The Last Supper (Leonardo da Vinci)

Jesus shared unleavened bread and red wine with his disciples to symbolise his body and blood

The Passover commemorated Israel’s escape from bondage in Egypt. In Exodus, the blood of the Passover lamb was painted on the doorframes, causing the plague of the firstborn to pass over their houses sparing the firstborn sons from death. The Last Supper was very significant because Jesus showed his disciples he was about to become the Passover Lamb of God. His blood would open the door to freedom. His followers would exchange slavery to sin and death for eternal life in God’s Kingdom. From Bethany Jesus sent Peter and John ahead to the Upper Room in Jerusalem to make the preparations for the Passover Feast. That evening after sunset, Jesus washed the feet of his disciples as they prepared to share in the Passover. By performing this humble act of service, Jesus demonstrated by example how they were to love one another. Today, many churches practice foot-washing ceremonies as a part of their Maundy Thursday services. Then Jesus shared the feast of Passover with his disciples saying,

“I have been very eager to eat this Passover meal with you before my suffering begins. For I tell you now that I won’t eat this meal again until it’s meaning is fulfilled in the Kingdom of God.” (Luke 22:15-16, NLT) As the Lamb of God, Jesus was about to fulfil the meaning of the Passover by giving his body to be broken and his blood to be shed in sacrifice, freeing us from sin and death.
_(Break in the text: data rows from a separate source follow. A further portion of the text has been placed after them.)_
(** One round of the one-shot loop. *)
Lemma strip_loop_block n :
  strip_loop (S (S n)) (a ++ O ++ b ++ C ++ c) = a ++ c.
Proof.
  destruct O_shape as (o & Ho & Hno & _). destruct C_shape as (o' & Ho' & Hno' & _).
  assert (find_open_tag_ascii (a ++ O ++ b ++ C ++ c) = Some (length a)) as Hop.
  { unfold find_open_tag_ascii. destruct (O_found (b ++ C ++ c)) as [tag Hf].
    rewrite Ho in Hf |- *.
    rewrite find_tag_one by (done || apply open_tags_headed ||
      by apply (open_none _ []); rewrite app_nil_r).
    by rewrite Hf. }
  cbn [strip_loop]. rewrite Hop, take_app_length, drop_app_length, O_gt.
  assert (length a + (length O - 1) + 1 = length (a ++ O)) as ->
    by (rewrite length_app, Ho; simpl; lia).
  rewrite (app_assoc a O), drop_app_length.
  assert (find_close_tag_ascii (b ++ C ++ c) = Some (length (b ++ C))) as Hcl.
  { unfold find_close_tag_ascii. pose proof (C_found c) as Hf. rewrite Ho' in Hf |- *.
    rewrite find_tag_one by (done || apply close_tags_headed ||
      by apply find_tag_free; [apply close_tags_headed|]).
    rewrite Hf. simpl. by rewrite length_app. }
  rewrite Hcl. f_equal.
  assert ((a ++ O) ++ b ++ C ++ c = ((a ++ O) ++ b ++ C) ++ c) as -> by (by rewrite <-!app_assoc).
  rewrite <-length_app, drop_app_length.
  unfold find_open_tag_ascii. by rewrite find_tag_free by (done || apply open_tags_headed).
Qed.
End stream.

Lemma strip_loop_S n rest :
  strip_loop (S n) rest =
  match find_open_tag_ascii rest with
  | None => rest
  | Some start =>
      take start rest ++
      match find_char GT (drop start rest) with
      | Some p =>
          match find_close_tag_ascii (drop (start + p + 1) rest) with
          | Some close_len => strip_loop n (drop (start + p + 1 + close_len) rest)
          | None => []
          end
      | None => []
      end
  end.
Proof. done. Qed.

(** ** Properties *)

(** A thinking block is removed exactly, and the stream cannot tell how it
    was cut: for a text with one block, in any of the four tags, upper or
    lower case apart, the streaming filter emits the text around the block
    for every division of the text into chunks, even in the middle of a tag,
    and ends in its initial state; the one-shot function returns the same
    text trimmed. *)
Theorem thinking_block_removed (a O b C c : str) (chunks : list str) :
  O ∈ OPENS → C ∈ CLOSE_TAGS → LT ∉ a → LT ∉ b → LT ∉ c →
  concat chunks = a ++ O ++ b ++ C ++ c →
  process_all new chunks = (a ++ c, new) ∧
  strip_thinking (concat chunks) = trim (a ++ c).
Proof.
  intros HO HC Ha Hb Hc Htext. split.
  - pose proof (process_all_phase a O b C c HO HC Ha Hb Hc chunks new []) as H.
    destruct (process_all new chunks) as [o f']. destruct H as [-> Hout]; [| |simpl in Hout; by rewrite Hout].
    + intros ->. simpl in Htext. destruct (O_shape O HO) as (x & -> & _).
      by destruct a.
    + rewrite Htext. by apply (phase_before _ _ _ _ _ _ _ a).
  - unfold strip_thinking. f_equal. rewrite Htext.
    rewrite (strip_loop_fuel _ (S (S (length (a ++ O ++ b ++ C ++ c))))) by lia.
    by apply strip_loop_block.
Qed.

(** The search prefers a tag kind to a position: in an answer whose first
    block is a [<thinking>] block and whose second one is a [<think>] block,
    the first block is not removed, and its content reaches the user. *)
Theorem first_block_leaks (s t u : str) :
  LT ∉ s → LT ∉ t → LT ∉ u →
  let shown := bs "<thinking>" ++ s ++ bs "</thinking>" ++ t in
  strip_thinking (shown ++ bs "<think>" ++ u ++ bs "</think>") = trim shown.
Proof.
  intros Hs Ht Hu shown. unfold strip_thinking. f_equal.
  set (text := shown ++ _). rewrite (strip_loop_fuel _ (S (S (length text)))) by lia.
  assert (∀ x y, lt_headed x → LT ∉ y → find_sub_ci x y = None) as Hfree.
  { intros x y Hx Hy. rewrite <-(app_nil_r y), find_sub_ci_skip by done.
    by destruct Hx as [? ->]. }
  assert (lt_headed (bs "<think>")) as Hh by (by eexists).
  assert (find_open_tag_ascii text = Some (length shown)) as Hop.
  { unfold find_open_tag_ascii, text, shown. cbn [OPEN_TAGS fmap list_fmap find_tag].
    assert (∀ x o y, LT ∉ x → LT ∉ o → starts_with_ci (bs "<think>") ((LT :: o) ++ y) = false →
      find_sub_ci (bs "<think>") (x ++ (LT :: o) ++ y) =
      (λ n, length x + S (length o) + n) <$> find_sub_ci (bs "<think>") y) as Hskip.
    { intros x o y Hx Ho Hf. rewrite find_sub_ci_skip by done. unfold find_sub_ci at 1.
      cbn [app find_suffix]. cbn [app] in Hf. rewrite Hf. fold (find_sub_ci (bs "<think>") (o ++ y)).
      rewrite find_sub_ci_skip by done. destruct (find_sub_ci _ y); simpl; [f_equal; lia|done]. }
    rewrite <-!app_assoc.
    change (bs "<thinking>") with ([] ++ (LT :: bs "thinking>")).
    change (bs "</thinking>") with (LT :: bs "/thinking>").
    rewrite <-(app_assoc []). rewrite (Hskip [] (bs "thinking>")); [|by apply not_elem_of_nil| |done];
      [|apply (bool_decide_unpack _); vm_compute; exact I].
    rewrite (Hskip s (bs "/thinking>")); [|done| |done];
      [|apply (bool_decide_unpack _); vm_compute; exact I].
    rewrite find_sub_ci_skip by done. simpl. f_equal. rewrite !length_app. simpl. lia. }
  rewrite strip_loop_S, Hop. unfold text. clearbody shown.
  rewrite take_app_length, drop_app_length.
  change (find_char GT (bs "<think>" ++ ?y)) with (Some 6). cbv iota.
  replace (length shown + 6 + 1) with (length (shown ++ bs "<think>"))
    by (rewrite length_app; simpl; lia).
  rewrite (app_assoc shown), drop_app_length.
  assert (find_close_tag_ascii (u ++ bs "</think>") = Some (length (u ++ bs "</think>"))) as ->.
  { unfold find_close_tag_ascii. cbn [CLOSE_TAGS fmap list_fmap find_tag].
    rewrite find_sub_ci_skip by (done || by eexists). simpl. f_equal. rewrite length_app. simpl. lia. }
  rewrite <-length_app, drop_all. by rewrite app_nil_r.
Qed.

Lemma thinking_block_witness :
  process_all new [bs "a<th"; bs "ink>x</th"; bs "ink> b"] = (bs "a b", new).
Proof.
  assert (bs "<think>" ∈ OPENS) as HO by (by left).
  assert (bs "</think>" ∈ CLOSE_TAGS) as HC by (by left).
  assert (LT ∉ bs "a") as Ha by (apply (bool_decide_unpack _); vm_compute; exact I).
  assert (LT ∉ bs "x") as Hb by (apply (bool_decide_unpack _); vm_compute; exact I).
  assert (LT ∉ bs " b") as Hc by (apply (bool_decide_unpack _); vm_compute; exact I).
  exact (proj1 (thinking_block_removed (bs "a") (bs "<think>") (bs "x") (bs "</think>") (bs " b")
    [bs "a<th"; bs "ink>x</th"; bs "ink> b"] HO HC Ha Hb Hc eq_refl)).
Defined.

Lemma first_block_leaks_witness :
  strip_thinking (bs "<thinking>key</thinking>hi<think>x</think>") = bs "<thinking>key</thinking>hi".
Proof.
  assert (LT ∉ bs "key") as H1 by (apply (bool_decide_unpack _); vm_compute; exact I).
  assert (LT ∉ bs "hi") as H2 by (apply (bool_decide_unpack _); vm_compute; exact I).
  assert (LT ∉ bs "x") as H3 by (apply (bool_decide_unpack _); vm_compute; exact I).
  exact (first_block_leaks (bs "key") (bs "hi") (bs "x") H1 H2 H3).
Defined.
(* ===== verification/Compressor.v ===== *)
(** * The compaction trigger

    [agent/compressor.rs] and the compaction section of the configuration
    ([config/mod.rs]).  The thresholds are computed in binary64, as in the
    code; token counts are [u32] values in [Z]. *)
From S2P Require Import Prelude.

(* @src opex-core/src/config/mod.rs 1980-2007 CompactionConfig *)
Record CompactionConfig := mkCompactionConfig {
  enabled : bool;
  threshold : f64;
  preserve_tool_calls : bool;
  preserve_last_n : nat;
  max_context_tokens : option Z;
  protect_first_n : nat;
  summary_target_ratio : f64;
  anti_thrash_min_savings : f64;
  anti_thrash_max_skips : Z;
  extract_to_memory : bool;
}.

(* @src opex-core/src/config/mod.rs 2009-2049 default *)
Definition default_compaction_config : CompactionConfig :=
  {| enabled := true; threshold := f64_lit 8 10; preserve_tool_calls := false;
     preserve_last_n := 10; max_context_tokens := None; protect_first_n := 3;
     summary_target_ratio := f64_lit 2 10; anti_thrash_min_savings := f64_lit 1 10;
     anti_thrash_max_skips := 2; extract_to_memory := true |}.

(* @src opex-core/src/agent/compressor.rs 9-9 HARD_COMPACT_CEILING *)
Definition HARD_COMPACT_CEILING : f64 := f64_lit 92 100.

(* @src opex-core/src/agent/compressor.rs 14-18 CompressorState *)
Record CompressorState := mkCompressorState {
  st_previous_summary : option str;
  st_ineffective_count : Z;
  st_compression_count : Z;
}.

(* @src opex-core/src/agent/compressor.rs 22-28 Compressor *)
Record Compressor := mkCompressor {
  previous_summary : option str;
  ineffective_count : Z;
  last_prompt_tokens : Z;
  compression_count : Z;
  context_limit : Z;
}.

(* @src opex-core/src/agent/compressor.rs 31-39 new *)
Definition new (limit : Z) : Compressor := mkCompressor None 0 0 0 limit.

(** [decode] and [encode] are the derived serde instances of the state. *)
(* @src opex-core/src/agent/compressor.rs 41-56 load *)
Definition load {V} (decode : V → option CompressorState) (state : option V) (limit : Z)
    : Compressor :=
  let c := new limit in
  match state with
  | Some val =>
      match decode val with
      | Some s => mkCompressor (st_previous_summary s) (st_ineffective_count s) 0
                    (st_compression_count s) limit
      | None => c
      end
  | None => c
  end.

(* @src opex-core/src/agent/compressor.rs 58-65 to_json *)
Definition to_json {V} (encode : CompressorState → V) (c : Compressor) : V :=
  encode (mkCompressorState (previous_summary c) (ineffective_count c) (compression_count c)).

(** [context_limit as f64 * fraction], truncated to [u32]. *)
Definition fraction_of_window (c : Compressor) (fraction : f64) : Z :=
  f64_to_u 32 (f64_mul (f64_of_Z (context_limit c)) fraction).

(* @src opex-core/src/agent/compressor.rs 67-103 should_compress *)
Definition should_compress (c : Compressor) (cfg : CompactionConfig) : bool :=
  if negb (enabled cfg) then false else
  if (last_prompt_tokens c =? 0)%Z then false else
  let limit := fraction_of_window c (threshold cfg) in
  if (last_prompt_tokens c <? limit)%Z then false else
  let hard_ceiling := fraction_of_window c HARD_COMPACT_CEILING in
  if (hard_ceiling <=? last_prompt_tokens c)%Z then true else
  if (anti_thrash_max_skips cfg <=? ineffective_count c)%Z then false else
  true.

(* @src opex-core/src/agent/compressor.rs 105-107 update_token_count *)
Definition update_token_count (c : Compressor) (input_tokens : Z) : Compressor :=
  mkCompressor (previous_summary c) (ineffective_count c) input_tokens
    (compression_count c) (context_limit c).

Definition savings (tokens_before tokens_after : Z) : f64 :=
  if (0 <? tokens_before)%Z
  then f64_div (f64_of_Z (sat_sub tokens_before tokens_after)) (f64_of_Z tokens_before)
  else f64_of_Z 0.

(* @src opex-core/src/agent/compressor.rs 109-132 record_compression_result *)
Definition record_compression_result (c : Compressor) (tokens_before tokens_after : Z)
    (cfg : CompactionConfig) : Compressor :=
  let ineffective := f64_lt (savings tokens_before tokens_after) (anti_thrash_min_savings cfg) in
  mkCompressor (previous_summary c)
    (if ineffective then sat_add 8 (ineffective_count c) 1 else 0%Z)
    (last_prompt_tokens c)
    (sat_add 32 (compression_count c) 1)
    (context_limit c).

Definition set_previous_summary (s : option str) (c : Compressor) : Compressor :=
  mkCompressor s (ineffective_count c) (last_prompt_tokens c) (compression_count c)
    (context_limit c).

(** ** Theorems *)

(** The results of a sequence of compactions that each saved too little. *)
Definition ineffective_run (cfg : CompactionConfig) (c : Compressor) (l : list (Z * Z)) : Compressor :=
  foldl (λ c p, record_compression_result c p.1 p.2 cfg) c l.

Lemma ineffective_run_count cfg c l :
  in_u 8 (ineffective_count c) →
  Forall (λ p, f64_lt (savings p.1 p.2) (anti_thrash_min_savings cfg) = true) l →
  ineffective_count (ineffective_run cfg c l) =
    Z.min 255 (ineffective_count c + Z.of_nat (length l)) ∧
  last_prompt_tokens (ineffective_run cfg c l) = last_prompt_tokens c ∧
  context_limit (ineffective_run cfg c l) = context_limit c.
Proof.
  intros Hc Hl. revert c Hc. induction Hl as [|p l Hp _ IH]; intros c Hc.
  - unfold in_u, umax in Hc. simpl. split_and!; [lia|done|done].
  - destruct (IH (record_compression_result c p.1 p.2 cfg)) as (H1 & H2 & H3).
    + simpl. rewrite Hp. unfold in_u, sat_add, umax in *. lia.
    + unfold ineffective_run in *. simpl. split_and!; [|by rewrite H2|by rewrite H3].
      rewrite H1. simpl. rewrite Hp. unfold in_u, sat_add, umax in *. lia.
Qed.

(** Compaction is attempted only when it is enabled, a prompt was counted
    and it reaches the threshold; then it is attempted always at or above the
    hard ceiling, and below it until [anti_thrash_max_skips] compactions in a
    row saved too little, after which it stays off; one effective compaction
    turns it on again. *)
Theorem compaction_trigger (c : Compressor) (cfg : CompactionConfig) (l : list (Z * Z)) (before after : Z) :
  in_u 8 (ineffective_count c) → in_u 8 (anti_thrash_max_skips cfg) →
  enabled cfg = true → last_prompt_tokens c ≠ 0%Z →
  (fraction_of_window c (threshold cfg) <= last_prompt_tokens c)%Z →
  Forall (λ p, f64_lt (savings p.1 p.2) (anti_thrash_min_savings cfg) = true) l →
  let c' := ineffective_run cfg c l in
  let hard := (fraction_of_window c HARD_COMPACT_CEILING <= last_prompt_tokens c)%Z in
  (hard → should_compress c' cfg = true) ∧
  (¬ hard → should_compress c' cfg =
    (ineffective_count c + Z.of_nat (length l) <? anti_thrash_max_skips cfg)%Z) ∧
  (f64_lt (savings before after) (anti_thrash_min_savings cfg) = false →
   (0 < anti_thrash_max_skips cfg)%Z →
   should_compress (record_compression_result c' before after cfg) cfg = true).
Proof.
  intros Hc Hm He Hp Ht Hl c' hard.
  destruct (ineffective_run_count cfg c l Hc Hl) as (H1 & H2 & H3).
  assert (∀ x, ineffective_count x = ineffective_count x → last_prompt_tokens x = last_prompt_tokens c →
    context_limit x = context_limit c →
    should_compress x cfg = (fraction_of_window c HARD_COMPACT_CEILING <=? last_prompt_tokens c)%Z
      || negb (anti_thrash_max_skips cfg <=? ineffective_count x)%Z) as Hs.
  { intros x _ Hx1 Hx2. unfold should_compress, fraction_of_window in *.
    rewrite He, Hx1, Hx2. simpl. rewrite (proj2 (Z.eqb_neq _ _) Hp).
    rewrite (proj2 (Z.ltb_ge _ _) Ht). repeat case_if; done. }
  split_and!.
  - intros Hh. rewrite Hs by done. unfold hard in Hh. apply Z.leb_le in Hh. by rewrite Hh.
  - intros Hh. rewrite Hs by done. unfold hard in Hh. apply Z.leb_nle in Hh. rewrite Hh. simpl.
    fold c' in H1. rewrite H1. unfold in_u, umax in *. lia.
  - intros Hf Hpos. rewrite Hs by done. simpl. rewrite Hf.
    apply orb_true_iff. right. apply negb_true_iff, Z.leb_gt. done.
Qed.

(** The state survives a save and a load. *)
Lemma load_to_json {V} (encode : CompressorState → V) (decode : V → option CompressorState) c :
  (∀ s, decode (encode s) = Some s) →
  load decode (Some (to_json encode c)) (context_limit c) = update_token_count c 0.
Proof. intros Hd. unfold load, to_json. by rewrite Hd. Qed.

Example trigger_ex1 :
  (λ n, should_compress (update_token_count (new 100000) n) default_compaction_config) <$>
    [79999; 80000; 91999; 92000]%Z = [false; true; true; true].
Proof. vm_compute. reflexivity. Qed.

Lemma trigger_witness :
  should_compress (ineffective_run default_compaction_config
    (update_token_count (new 100000) 85000) [(1000, 950)%Z; (950, 940)%Z]) default_compaction_config = false.
Proof.
  set (c := update_token_count (new 100000) 85000). set (l := [(1000, 950)%Z; (950, 940)%Z]).
  assert (in_u 8 (ineffective_count c)) as H1 by (vm_compute; split; congruence).
  assert (in_u 8 (anti_thrash_max_skips default_compaction_config)) as H2
    by (vm_compute; split; congruence).
  assert (last_prompt_tokens c ≠ 0%Z) as H3 by (vm_compute; congruence).
  assert (fraction_of_window c (threshold default_compaction_config) <= last_prompt_tokens c)%Z as H4
    by (vm_compute; congruence).
  assert (Forall (λ p, f64_lt (savings p.1 p.2)
    (anti_thrash_min_savings default_compaction_config) = true) l) as H5
    by (repeat constructor).
  assert (¬ (fraction_of_window c HARD_COMPACT_CEILING <= last_prompt_tokens c)%Z) as H6
    by (vm_compute; intros Hn; by apply Hn).
  destruct (compaction_trigger c default_compaction_config l 0 0 H1 H2 eq_refl H3 H4 H5) as (_ & H & _).
  rewrite (H H6). reflexivity.
Defined.
(** The conversation, without the tool results. *)
Definition non_tool ms : list (Message V) := List.filter (λ m, negb (is_role Tool m)) ms.

Lemma non_tool_app ms1 ms2 : non_tool (ms1 ++ ms2) = non_tool ms1 ++ non_tool ms2.
Proof. apply List.filter_app. Qed.

Lemma non_tool_stubs (g : Message V → list str) ms :
  non_tool (concat ((λ m, if is_role Assistant m then m :: (stub <$> g m) else [m]) <$> ms)) =
  non_tool ms.
Proof.
  assert (∀ l : list str, non_tool (stub <$> l) = []) as Hs by (by induction l).
  induction ms as [|m ms IH]; [done|]. rewrite fmap_cons. cbn [concat]. rewrite non_tool_app, IH.
  rewrite (non_tool_app [m] ms : non_tool (m :: ms) = _). f_equal.
  destruct (is_role Assistant m); [|done].
  rewrite (non_tool_app [m] (stub <$> g m) : non_tool (m :: _) = _).
  by rewrite Hs, app_nil_r.
Qed.

Lemma non_tool_filter (keep : Message V → bool) ms :
  (∀ m, is_role Tool m = false → keep m = true) →
  non_tool (List.filter keep ms) = non_tool ms.
Proof.
  intros Hk. unfold non_tool. induction ms as [|m ms IH]; [done|]. simpl.
  destruct (is_role Tool m) eqn:Hr; simpl.
  - destruct (keep m); simpl; [by rewrite Hr|done].
  - rewrite Hk by done. simpl. rewrite Hr. simpl. by rewrite IH.
Qed.

Lemma sanitize_non_tool ms : non_tool (sanitize_tool_pairs ms) = non_tool ms.
Proof.
  unfold sanitize_tool_pairs. case_bool_decide; [|rewrite non_tool_stubs];
    apply non_tool_filter; by intros m ->.
Qed.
During this Last Supper, Jesus established the Lord’s Supper, or Communion, instructing his followers to continually remember his sacrifice by sharing in the elements of bread and wine: “And he took bread, and when he had given thanks, he broke it and gave it to them, saying, ‘this is my body, which is given for you. Do this in remembrance of me.’ And likewise the cup after they had eaten, saying, ‘this cup that is poured out for you is the new covenant in my blood.” (Luke 22:19-20, ESV) Later Jesus and the disciples left the Upper Room and went to the Garden of Gethsemane, where Jesus prayed in agony to God the Father. Luke’s Gospel says, “his sweat became like great drops of blood falling down to the ground.” Late that evening in Gethsemane, Jesus was betrayed with a kiss by Judas Iscariot and arrested by the Sanhedrin. He was taken to the home of Caiaphas, the High Priest, where the whole council had gathered to begin making their case against Jesus.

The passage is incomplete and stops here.